* **WORK ITEM**
Only one stretch of the data below is needed. Output the lines from the one with "(** [Model.eps_k] *)" up to and including the one with "Definition iwn_val (beta", exactly as they stand.

[Data excerpts]

(** * pydmft: the bare-bones Hartree DMFT solver of [solver_iq-3]

    A shallow embedding of the notebook's code cells ([eps_k], [get_hyb_fm],
    [Model], [ImpuritySolver], [SelfConsistency], [main]) and the properties
    of the specification proved about them.

    Conventions of the embedding.
    - Python floats are exact reals [R]; [complex] / [numpy.complex128] values
      are pairs of reals with the usual field operations.  Rounding, signed
      zeros, Inf and NaN are outside the model.
    - A numpy array of one dimension is a [list]; reading [a[n]] and writing
      [a[n] = v] out of range raise [IndexError].
    - Exceptions are explicit: code that can raise returns a [result].
    - [scipy.integrate.dblquad] is a library primitive; the code is embedded
      over an arbitrary integrator, a Section variable. *)

From Stdlib Require Import Reals Lra Lia List Arith.
From Stdlib Require Import FunctionalExtensionality ClassicalEpsilon.
From stdpp Require Import base list.

Local Open Scope R_scope.

(** ** Complex numbers *)

Module Cplx.

Record C : Type := mkC { Re : R; Im : R }.

Definition RtoC (x : R) : C := mkC x 0.
Definition C0 : C := RtoC 0.
Definition C1 : C := RtoC 1.
(** The literal [1.0j]. *)
Definition Ci : C := mkC 0 1.

Definition Cadd (a b : C) : C := mkC (Re a + Re b) (Im a + Im b).
Definition Csub (a b : C) : C := mkC (Re a - Re b) (Im a - Im b).
Definition Cmul (a b : C) : C :=
  mkC (Re a * Re b - Im a * Im b) (Re a * Im b + Im a * Re b).
Definition Cnorm2 (a : C) : R := Re a * Re a + Im a * Im a.
Definition Cdiv (a b : C) : C :=
  mkC ((Re a * Re b + Im a * Im b) / Cnorm2 b)
      ((Im a * Re b - Re a * Im b) / Cnorm2 b).

End Cplx.
Import Cplx.

#[global] Instance C_inhabited : Inhabited C := populate C0.

(** ** Exceptions *)

Inductive exn : Type :=
| IndexError
| ZeroDivisionError.

Inductive result (A : Type) : Type :=
| Ok (a : A)
| Raise (e : exn).
Arguments Ok {A} a.
Arguments Raise {A} e.

Definition bind {A B} (r : result A) (k : A -> result B) : result B :=
  match r with
  | Ok a => k a
  | Raise e => Raise e
  end.

Notation "'let*' x ':=' e 'in' k" := (bind e (fun x => k))
  (at level 10, x name, e at level 100, k at level 200).

(** ** Arrays and loops *)

Section Arrays.
Context {A : Type}.

(** [a[n]] *)
Definition getitem (a : list A) (n : nat) : result A :=
  match a !! n with
  | Some x => Ok x
  | None => Raise IndexError
  end.

(** [a[n] = v] *)
Definition setitem (a : list A) (n : nat) (v : A) : result (list A) :=
  if decide (n < length a)%nat then Ok (<[n := v]> a) else Raise IndexError.

End Arrays.

(** [for n in range(stop): st = body n st], started at index [start]. *)
Fixpoint for_from {St : Type} (start count : nat)
         (body : nat -> St -> result St) (st : St) : result St :=
  match count with
  | O => Ok st
  | S count' =>
      let* st' := body start st in for_from (S start) count' body st'
  end.

Definition for_range {St : Type} (stop : nat)
           (body : nat -> St -> result St) (st : St) : result St :=
  for_from 0 stop body st.

(** [x / y] on Python floats. *)
Definition float_div (x y : R) : result R :=
  if Req_dec_T y 0 then Raise ZeroDivisionError else Ok (x / y).

(** [z / y] with [z] a Python complex and [y] a Python float. *)
Definition complex_div_float (z : C) (y : R) : result C :=
  if Req_dec_T y 0 then Raise ZeroDivisionError else Ok (Cdiv z (RtoC y)).

(** ** The dispersion relation *)

(** [eps_k], the function of the second code cell. *)
Definition eps_k (kx ky : R) : R := -2 * (cos kx + cos ky).

(** The lambda [eps_k_squared] of [get_hyb_fm]. *)
Definition eps_k_squared (kx ky : R) : R := eps_k kx ky * eps_k kx ky.

(** ** The model *)

Record Model : Type := mkModel {
  t : R;          (* hopping, usually set to -1.0 *)
  beta : R;       (* 1/Temperature *)
  U : R;          (* Hubbard interaction *)
  hyb : list C    (* hybridization *)
}.

(** [Model.eps_k] *)
Definition Model_eps_k (self : Model) (kx ky : R) : R :=
  -2 * (cos kx + cos ky).

(** The value of the expression [1.0j * (2.0 * n + 1.0) * np.pi / beta]
    when the division does not raise. *)
Definition iwn_val (beta : R) (n : nat) : C :=
  Cdiv (Cmul (Cmul Ci (RtoC (2 * INR n + 1))) (RtoC PI)) (RtoC beta).

(** [iwn = 1.0j * (2.0 * n + 1.0) * np.pi / beta], a division of Python
    scalars. *)
Definition iwn_of (beta : R) (n : nat) : result C :=
  complex_div_float (Cmul (Cmul Ci (RtoC (2 * INR n + 1))) (RtoC PI)) beta.

(** ** The impurity solver *)

(** [ImpuritySolver.solve] *)
Definition solve (model : Model) : result (list C) :=
  let green_impurity := replicate (length (hyb model)) C0 in
  let self_energy :=
    (fun one => Cmul (RtoC (U model / 2)) one)
      <$> replicate (length green_impurity) C1 in
  for_range (length green_impurity)
    (fun n green_impurity =>
       let* iwn := iwn_of (beta model) n in
       let* h := getitem (hyb model) n in
       let* s := getitem self_energy n in
       setitem green_impurity n (Cdiv C1 (Csub (Csub iwn h) s)))
    green_impurity.

(** ** Code over the integration primitive *)

Section Integrator.

(** [dblquad func a b gfun hfun] stands for
    [scipy.integrate.dblquad(func, a, b, gfun, hfun)[0]]: the integral of
    [func y x] for [x] from [a] to [b] and [y] from [gfun x] to [hfun x].
    The library calls [func] with the inner variable first. *)
Variable dblquad : (R -> R -> R) -> R -> R -> (R -> R) -> (R -> R) -> R.

(** [get_hyb_fm] *)
Definition get_hyb_fm : R :=
  let kx_limit_low := - PI in
  let kx_limit_high := PI in
  let ky_limit_low := fun kx : R => - PI in
  let ky_limit_high := fun kx : R => PI in
  let int_eps_k :=
    dblquad eps_k kx_limit_low kx_limit_high ky_limit_low ky_limit_high in
  let int_eps_k_squared :=
    dblquad eps_k_squared kx_limit_low kx_limit_high
            ky_limit_low ky_limit_high in
  1 / (2 * PI) ^ 2 * (int_eps_k_squared - int_eps_k).

(** [SelfConsistency.green_lattice_scalar_real], on its domain.  The method
    raises [ZeroDivisionError] for [beta = 0] and [IndexError] for [n]
    outside [self_energy]; an integrand of [dblquad] is a function to the
    reals, so the value is given here for [beta <> 0] and [n] inside
    [self_energy] only, which is how the second loop of
    [run_selfconsistency] calls it (the first loop has evaluated the same
    [iwn] and has built [self_energy] of the length of the loop).  Statements
    about it outside that domain say nothing about the code. *)
Definition green_lattice_scalar_real
           (model : Model) (kx ky : R) (self_energy : list C) (n : nat) : R :=
  let iwn := iwn_val (beta model) n in
  Re (Cdiv C1 (Csub (Csub iwn (RtoC (Model_eps_k model kx ky)))
                    (self_energy !!! n))).

(** [SelfConsistency.green_lattice_scalar_imag], on the same domain. *)
Definition green_lattice_scalar_imag
           (model : Model) (kx ky : R) (self_energy : list C) (n : nat) : R :=
  let iwn := iwn_val (beta model) n in
  Im (Cdiv C1 (Csub (Csub iwn (RtoC (Model_eps_k model kx ky)))
                    (self_energy !!! n))).

(** First loop of [run_selfconsistency]: the self-energy implied by the
    impurity Green function. *)
Definition extract_self_energy
           (model : Model) (green_impurity : list C) : result (list C) :=
  let self_energy := replicate (length green_impurity) C0 in
  for_range (length green_impurity)
    (fun n self_energy =>
       let* iwn := iwn_of (beta model) n in
       let* h := getitem (hyb model) n in
       let* g := getitem green_impurity n in
       setitem self_energy n (Csub (Csub iwn h) (Cdiv C1 g)))
    self_energy.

* **ANSWER AREA**
(** [Model.eps_k] *)
Definition Model_eps_k (self : Model) (kx ky : R) : R :=
  -2 * (cos kx + cos ky).

(** The value of the expression [1.0j * (2.0 * n + 1.0) * np.pi / beta]
    when the division does not raise. *)
Definition iwn_val (beta : R) (n : nat) : C :=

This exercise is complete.